*What to produce*: Go to the line in the entries below that holds "Lemma is_bytes_app a" and repeat exactly from there through the line that holds "rewrite !filter_hyphens.", inclusive.

Stored items:
____________________

(* ===== verification/Wire.v ===== *)
(** * Wire: the text encodings of the protocol boundary

    The base64, uuid and http crates the front ends call, as interfaces with the
    laws their documentation states, and reference implementations (RFC 4648
    base64 with padding, hyphenated UUIDs, visible-ASCII header values) that
    satisfy them. *)

From Stdlib Require Import ZArith Lia Ascii.
From stdpp Require Import prelude gmap strings.
From S2P Require Import Prelude Bytes.

(** [base64::engine::general_purpose::STANDARD]; an error is its [Display] text. *)
Class Base64 := {
  b64_encode : bytes -> string;
  b64_decode : string -> Result string bytes;
}.
Class Base64Laws `{Base64} : Prop :=
  b64_decode_encode b : is_bytes b = true -> b64_decode (b64_encode b) = Ok b.

(** [Uuid::to_string] and [str::parse::<Uuid>]. *)
Class UuidText := {
  uuid_to_string : Z -> string;
  uuid_parse : string -> option Z;
}.
Class UuidTextLaws `{UuidText} : Prop := {
  uuid_parse_to_string u : 0 <= u < u128_lim -> uuid_parse (uuid_to_string u) = Some u;
  uuid_parse_range s u : uuid_parse s = Some u -> 0 <= u < u128_lim;
  uuid_parse_empty : uuid_parse "" = None;
}.

(** Whether [HeaderValue::from_str] accepts a text. *)
Class HeaderText := { header_value_ok : string -> bool }.

Module WireRef.

(** ** Base64 *)

(** The alphabet and its inverse, on character codes. *)
Definition enc_digit (d : Z) : Z :=
  if d <? 26 then 65 + d else if d <? 52 then 71 + d else if d <? 62 then d - 4 else
  if d =? 62 then 43 else 47.
Definition dec_digit (c : Z) : option Z :=
  if in_rng 65 90 c then Some (c - 65) else if in_rng 97 122 c then Some (c - 71) else
  if in_rng 48 57 c then Some (c + 4) else if c =? 43 then Some 62 else if c =? 47 then Some 63 else None.

Fixpoint b64_enc (b : bytes) : list Z :=
  match b with
  | x :: y :: z :: r =>
    enc_digit (x / 4) :: enc_digit (x mod 4 * 16 + y / 16) :: enc_digit (y mod 16 * 4 + z / 64)
      :: enc_digit (z mod 64) :: b64_enc r
  | [x; y] => [enc_digit (x / 4); enc_digit (x mod 4 * 16 + y / 16); enc_digit (y mod 16 * 4); 61]
  | [x] => [enc_digit (x / 4); enc_digit (x mod 4 * 16); 61; 61]
  | [] => []
  end.

(** The value of a quantum of two, three or four digits; unused bits are zero. *)
Definition dec2 (a b : Z) : option bytes :=
  x ← dec_digit a; y ← dec_digit b;
  if y mod 16 =? 0 then Some [x * 4 + y / 16] else None.
Definition dec3 (a b c : Z) : option bytes :=
  x ← dec_digit a; y ← dec_digit b; z ← dec_digit c;
  if z mod 4 =? 0 then Some [x * 4 + y / 16; y mod 16 * 16 + z / 4] else None.
Definition dec4 (a b c d : Z) : option bytes :=
  x ← dec_digit a; y ← dec_digit b; z ← dec_digit c; w ← dec_digit d;
  Some [x * 4 + y / 16; y mod 16 * 16 + z / 4; z mod 4 * 64 + w].

Fixpoint b64_dec (s : list Z) : option bytes :=
  match s with
  | [] => Some []
  | a :: b :: c :: d :: r =>
    if (d =? 61) && bool_decide (r = []) then (if c =? 61 then dec2 a b else dec3 a b c)
    else q ← dec4 a b c d; rest ← b64_dec r; Some (q ++ rest)
  | _ => None
  end.

#[export] Instance RefBase64 : Base64 := {|
  b64_encode b := bytes_str (b64_enc b);
  b64_decode s := match b64_dec (str_bytes s) with Some b => Ok b | None => Err "invalid input"%string end |}.

Lemma dec_enc_digit d : 0 <= d < 64 -> dec_digit (enc_digit d) = Some d.
Proof.
  intros Hd. unfold dec_digit, enc_digit, in_rng.
  destruct (d <? 26) eqn:E1; [|destruct (d <? 52) eqn:E2; [|destruct (d <? 62) eqn:E3; [|destruct (d =? 62) eqn:E4]]];
    rewrite ?Z.ltb_lt, ?Z.ltb_ge, ?Z.eqb_eq, ?Z.eqb_neq in *.
  all: repeat match goal with
       | |- context [(?a <=? ?b) && (?c <=? ?d)] => destruct ((a <=? b) && (c <=? d)) eqn:?
       | |- context [?a =? ?b] => destruct (a =? b) eqn:?
       end; try (f_equal; lia); lia.
Qed.

Lemma enc_digit_ne d : 0 <= d < 64 -> enc_digit d <> 61 /\ 0 <= enc_digit d < 256.
Proof. intros Hd. unfold enc_digit. repeat case_match; lia. Qed.

Lemma str_bytes_str l : Forall (fun z => 0 <= z < 256) l -> str_bytes (bytes_str l) = l.
Proof.
  intros Hl. unfold str_bytes, bytes_str. rewrite String.list_ascii_of_string_of_list_ascii, map_map.
  induction Hl as [|z l Hz Hl IH]; cbn [map]; [done|]. rewrite IH. f_equal.
  rewrite nat_ascii_embedding by lia. lia.
Qed.
Ltac divmod := Z.to_euclidean_division_equations; lia.

Lemma sixbits x y : 0 <= x < 256 -> 0 <= y < 256 -> 0 <= x / 4 < 64 /\ 0 <= x mod 4 * 16 < 64 /\
  0 <= x mod 4 * 16 + y / 16 < 64 /\ 0 <= y mod 16 * 4 < 64.
Proof. intros Hx Hy. divmod. Qed.

Lemma dec4_enc x y z :
  0 <= x < 256 -> 0 <= y < 256 -> 0 <= z < 256 ->
  dec4 (enc_digit (x / 4)) (enc_digit (x mod 4 * 16 + y / 16)) (enc_digit (y mod 16 * 4 + z / 64))
    (enc_digit (z mod 64)) = Some [x; y; z].
Proof.
  intros Hx Hy Hz. pose proof (sixbits x y Hx Hy). pose proof (Z.mod_pos_bound z 64).
  assert (0 <= y mod 16 * 4 + z / 64 < 64) by divmod.
  unfold dec4. rewrite !dec_enc_digit by lia. cbn. do 2 f_equal; [divmod|]. f_equal; [divmod|]. f_equal. divmod.
Qed.

Lemma b64_dec_enc b : is_bytes b = true -> b64_dec (b64_enc b) = Some b.
Proof.
  remember (length b) as n eqn:Hn. assert (length b <= n)%nat as Hle by lia. clear Hn. revert b Hle.
  induction n as [|n IH]; intros [|x [|y [|z r]]] Hle Hb; cbn [length] in Hle; try done; try lia.
  all: cbn in Hb; rewrite ?andb_true_iff in Hb; unfold is_u8 in Hb.
  - assert (0 <= x < 256) as Hx by lia. pose proof (sixbits x x Hx Hx).
    cbn. unfold dec2. rewrite !dec_enc_digit by lia. cbn.
    replace (x mod 4 * 16 mod 16 =? 0) with true by divmod. do 2 f_equal. divmod.
  - assert (0 <= x < 256) as Hx by lia. assert (0 <= y < 256) as Hy by lia. pose proof (sixbits x y Hx Hy).
    cbn [b64_enc b64_dec]. destruct (enc_digit_ne (y mod 16 * 4)) as [Hne _]; [lia|].
    cbn [andb bool_decide decide_rel]. apply Z.eqb_neq in Hne. rewrite Hne. cbn.
    unfold dec3. rewrite !dec_enc_digit by lia. cbn.
    replace (y mod 16 * 4 mod 4 =? 0) with true by divmod. do 2 f_equal; [divmod|]. f_equal. divmod.
  - assert (0 <= x < 256) as Hx by lia. assert (0 <= y < 256) as Hy by lia. assert (0 <= z < 256) as Hz by lia.
    cbn [b64_enc b64_dec]. destruct (enc_digit_ne (z mod 64)) as [Hne _]; [divmod|].
    apply Z.eqb_neq in Hne. rewrite Hne. cbn [andb]. rewrite dec4_enc by done. cbn [mbind option_bind].
    rewrite IH by (tauto || lia). done.
Qed.

Lemma b64_enc_codes b : is_bytes b = true -> Forall (fun z => 0 <= z < 256) (b64_enc b).
Proof.
  remember (length b) as n eqn:Hn. assert (length b <= n)%nat as Hle by lia. clear Hn. revert b Hle.
  induction n as [|n IH]; intros [|x [|y [|z r]]] Hle Hb; cbn [length] in Hle; try lia; cbn [b64_enc];
    repeat constructor; cbn in Hb; rewrite ?andb_true_iff in Hb; unfold is_u8 in Hb;
    try (apply enc_digit_ne; divmod); try lia.
  apply IH; [lia|tauto].
Qed.

#[export] Instance RefBase64Laws : Base64Laws.
Proof.
  intros b Hb. unfold b64_decode, b64_encode, RefBase64. rewrite str_bytes_str by by apply b64_enc_codes. by rewrite b64_dec_enc.
Qed.

(** ** UUIDs *)

Definition hex_digit (d : Z) : Z := if d <? 10 then 48 + d else 87 + d.
Definition unhex_digit (c : Z) : option Z :=
  if in_rng 48 57 c then Some (c - 48) else if in_rng 97 102 c then Some (c - 87) else
  if in_rng 65 70 c then Some (c - 55) else None.

Definition hex (b : bytes) : list Z := b ≫= fun x => [hex_digit (x / 16); hex_digit (x mod 16)].
Fixpoint unhex (s : list Z) : option bytes :=
  match s with
  | [] => Some []
  | a :: b :: r => x ← unhex_digit a; y ← unhex_digit b; rest ← unhex r; Some (x * 16 + y :: rest)
  | [_] => None
  end.

(** Groups of 4, 2, 2, 2 and 6 bytes. *)
Definition uuid_text (b : bytes) : list Z :=
  hex (take 4 b) ++ 45 :: hex (take 2 (drop 4 b)) ++ 45 :: hex (take 2 (drop 6 b)) ++
  45 :: hex (take 2 (drop 8 b)) ++ 45 :: hex (drop 10 b).

#[export] Instance RefUuid : UuidText := {|
  uuid_to_string u := bytes_str (uuid_text (be_bytes 16 u));
  uuid_parse s :=
    b ← unhex (List.filter (fun c => negb (c =? 45)) (str_bytes s));
    if bool_decide (length b = 16%nat) then Some (from_be b) else None |}.

#[export] Instance RefHeader : HeaderText :=
  {| header_value_ok s := forallb (fun c => (c =? 9) || in_rng 32 126 c) (str_bytes s) |}.
Lemma unhex_hex_digit d : 0 <= d < 16 -> unhex_digit (hex_digit d) = Some d.
Proof.
  intros Hd. unfold unhex_digit, hex_digit, in_rng.
  destruct (d <? 10) eqn:E; rewrite ?Z.ltb_lt, ?Z.ltb_ge in E;
    repeat match goal with
    | |- context [(?a <=? ?b) && (?c <=? ?d)] => destruct ((a <=? b) && (c <=? d)) eqn:?
    end; try (f_equal; lia); lia.
Qed.

Lemma unhex_hex b : is_bytes b = true -> unhex (hex b) = Some b.
Proof.
  induction b as [|x b IH]; [done|]. cbn [is_bytes forallb]. rewrite andb_true_iff. unfold is_u8.
  intros [Hx Hb]. unfold hex. rewrite bind_cons. cbn [app unhex].
  rewrite !unhex_hex_digit by divmod. cbn. fold (hex b). rewrite IH by done. cbn. do 2 f_equal. divmod.
Qed.

Lemma hex_app a b : hex (a ++ b) = hex a ++ hex b.
Proof. apply bind_app. Qed.

Lemma hex_digit_code d : 0 <= d < 16 -> hex_digit d <> 45 /\ 0 <= hex_digit d < 256.
Proof. intros Hd. unfold hex_digit. case_match; lia. Qed.

Lemma hex_codes b : is_bytes b = true -> Forall (fun c => c <> 45 /\ 0 <= c < 256) (hex b).
Proof.
  induction b as [|x b IH]; [constructor|]. cbn [is_bytes forallb]. rewrite andb_true_iff. unfold is_u8.
  intros [Hx Hb]. unfold hex. rewrite bind_cons.
  repeat (apply Forall_cons; split; [apply hex_digit_code; divmod|]). by apply IH.
Qed.

Lemma filter_hyphens l : Forall (fun c => c <> 45 /\ 0 <= c < 256) l -> List.filter (fun c => negb (c =? 45)) l = l.
Proof.
  induction 1 as [|c l [Hc _] _ IH]; cbn; [done|]. apply Z.eqb_neq in Hc. rewrite Hc. cbn. by rewrite IH.
Qed.

Lemma is_bytes_app a b : is_bytes (a ++ b) = is_bytes a && is_bytes b.
Proof. apply forallb_app. Qed.

Lemma is_bytes_take_drop b n : is_bytes b = true -> is_bytes (take n b) = true /\ is_bytes (drop n b) = true.
Proof. rewrite <- (take_drop n b) at 1. by rewrite is_bytes_app, andb_true_iff. Qed.

(** The hexadecimal digits of all groups, in order. *)
Lemma uuid_text_digits b :
  is_bytes b = true -> List.filter (fun c => negb (c =? 45)) (uuid_text b) = hex b.
Proof.
  intros Hb. unfold uuid_text.
  repeat (rewrite List.filter_app; cbn [List.filter Z.eqb negb Pos.eqb]).
  rewrite !filter_hyphens.
  2-6: apply hex_codes; by repeat first [apply is_bytes_take_drop | done].
  rewrite <- !hex_app. f_equal.
  replace (drop 6 b) with (drop 2 (drop 4 b)) by (by rewrite drop_drop).
  replace (drop 8 b) with (drop 2 (drop 2 (drop 4 b))) by (by rewrite !drop_drop).
  replace (drop 10 b) with (drop 2 (drop 2 (drop 2 (drop 4 b)))) by (by rewrite !drop_drop).
  by rewrite !take_drop.
Qed.

Lemma uuid_text_codes b : is_bytes b = true -> Forall (fun z => 0 <= z < 256) (uuid_text b).
Proof.
  intros Hb. assert (forall l, is_bytes l = true -> Forall (fun z => 0 <= z < 256) (hex l)) as Hhex.
  { intros l Hl. eapply Forall_impl; [by apply hex_codes|]. by intros c [_ Hc]. }
  unfold uuid_text.
  repeat first [apply Forall_app; split | apply Forall_cons; split; [lia|] ].
  all: apply Hhex; by repeat first [apply is_bytes_take_drop | done].
Qed.

Lemma from_be_bound b : is_bytes b = true -> 0 <= from_be b < 256 ^ Z.of_nat (length b).
Proof.
  induction b as [|x b IH]; [cbn; lia|]. cbn [is_bytes forallb]. rewrite andb_true_iff. unfold is_u8.
  intros [Hx Hb]. specialize (IH Hb). unfold from_be. cbn [foldl length]. rewrite from_be_acc.
  rewrite Nat2Z.inj_succ, Z.pow_succ_r by lia. fold (from_be b). nia.
Qed.

Lemma unhex_digit_range c d : unhex_digit c = Some d -> 0 <= d < 16.
Proof. unfold unhex_digit, in_rng. repeat case_match; intros [= <-]; lia. Qed.

Lemma unhex_bytes s b : unhex s = Some b -> is_bytes b = true.
Proof.
  remember (length s) as n eqn:Hn. assert (length s <= n)%nat as Hle by lia. clear Hn. revert s b Hle.
  induction n as [|n IH]; intros [|a [|c r]] b Hle; cbn [length unhex] in *; try lia; try (by intros [= <-]); try done.
  destruct (unhex_digit a) as [x|] eqn:Ex; [|done]. destruct (unhex_digit c) as [y|] eqn:Ey; [|done].
  cbn. destruct (unhex r) as [rest|] eqn:Er; [|done]. cbn. intros [= <-]. cbn [is_bytes forallb].
  apply unhex_digit_range in Ex, Ey. apply andb_true_iff. split; [unfold is_u8; lia|].
  eapply IH; [|exact Er]. lia.
Qed.

#[export] Instance RefUuidLaws : UuidTextLaws.
Proof.
  split; unfold uuid_parse, uuid_to_string, RefUuid.
  - intros u Hu. pose proof (be_bytes_is_bytes 16 u) as Hb.
    rewrite str_bytes_str by by apply uuid_text_codes.
    rewrite uuid_text_digits, unhex_hex by done. cbn [mbind option_bind].
    rewrite bool_decide_true by apply be_bytes_length. f_equal.
    rewrite from_be_be_bytes, Z.mod_small; [done|]. change (256 ^ Z.of_nat 16) with u128_lim. lia.
  - intros s u. destruct (unhex _) as [b|] eqn:Eb; [|done]. cbn [mbind option_bind].
    case_bool_decide as Hlen; [|done]. intros [= <-]. apply unhex_bytes, from_be_bound in Eb.
    rewrite Hlen in Eb. exact Eb.
  - reflexivity.
Qed.

Lemma uuid_text_demo : uuid_to_string 1 = "00000000-0000-0000-0000-000000000001"%string.
Proof. reflexivity. Qed.
Lemma b64_text_demo : b64_encode (str_bytes "pelican") = "cGVsaWNhbg=="%string.
Proof. reflexivity. Qed.
End WireRef.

____________________

*Written response*:
Lemma is_bytes_app a b : is_bytes (a ++ b) = is_bytes a && is_bytes b.
Proof. apply forallb_app. Qed.

Lemma is_bytes_take_drop b n : is_bytes b = true -> is_bytes (take n b) = true /\ is_bytes (drop n b) = true.
Proof. rewrite <- (take_drop n b) at 1. by rewrite is_bytes_app, andb_true_iff. Qed.

(** The hexadecimal digits of all groups, in order. *)
Lemma uuid_text_digits b :
  is_bytes b = true -> List.filter (fun c => negb (c =? 45)) (uuid_text b) = hex b.
Proof.
  intros Hb. unfold uuid_text.
  repeat (rewrite List.filter_app; cbn [List.filter Z.eqb negb Pos.eqb]).
  rewrite !filter_hyphens.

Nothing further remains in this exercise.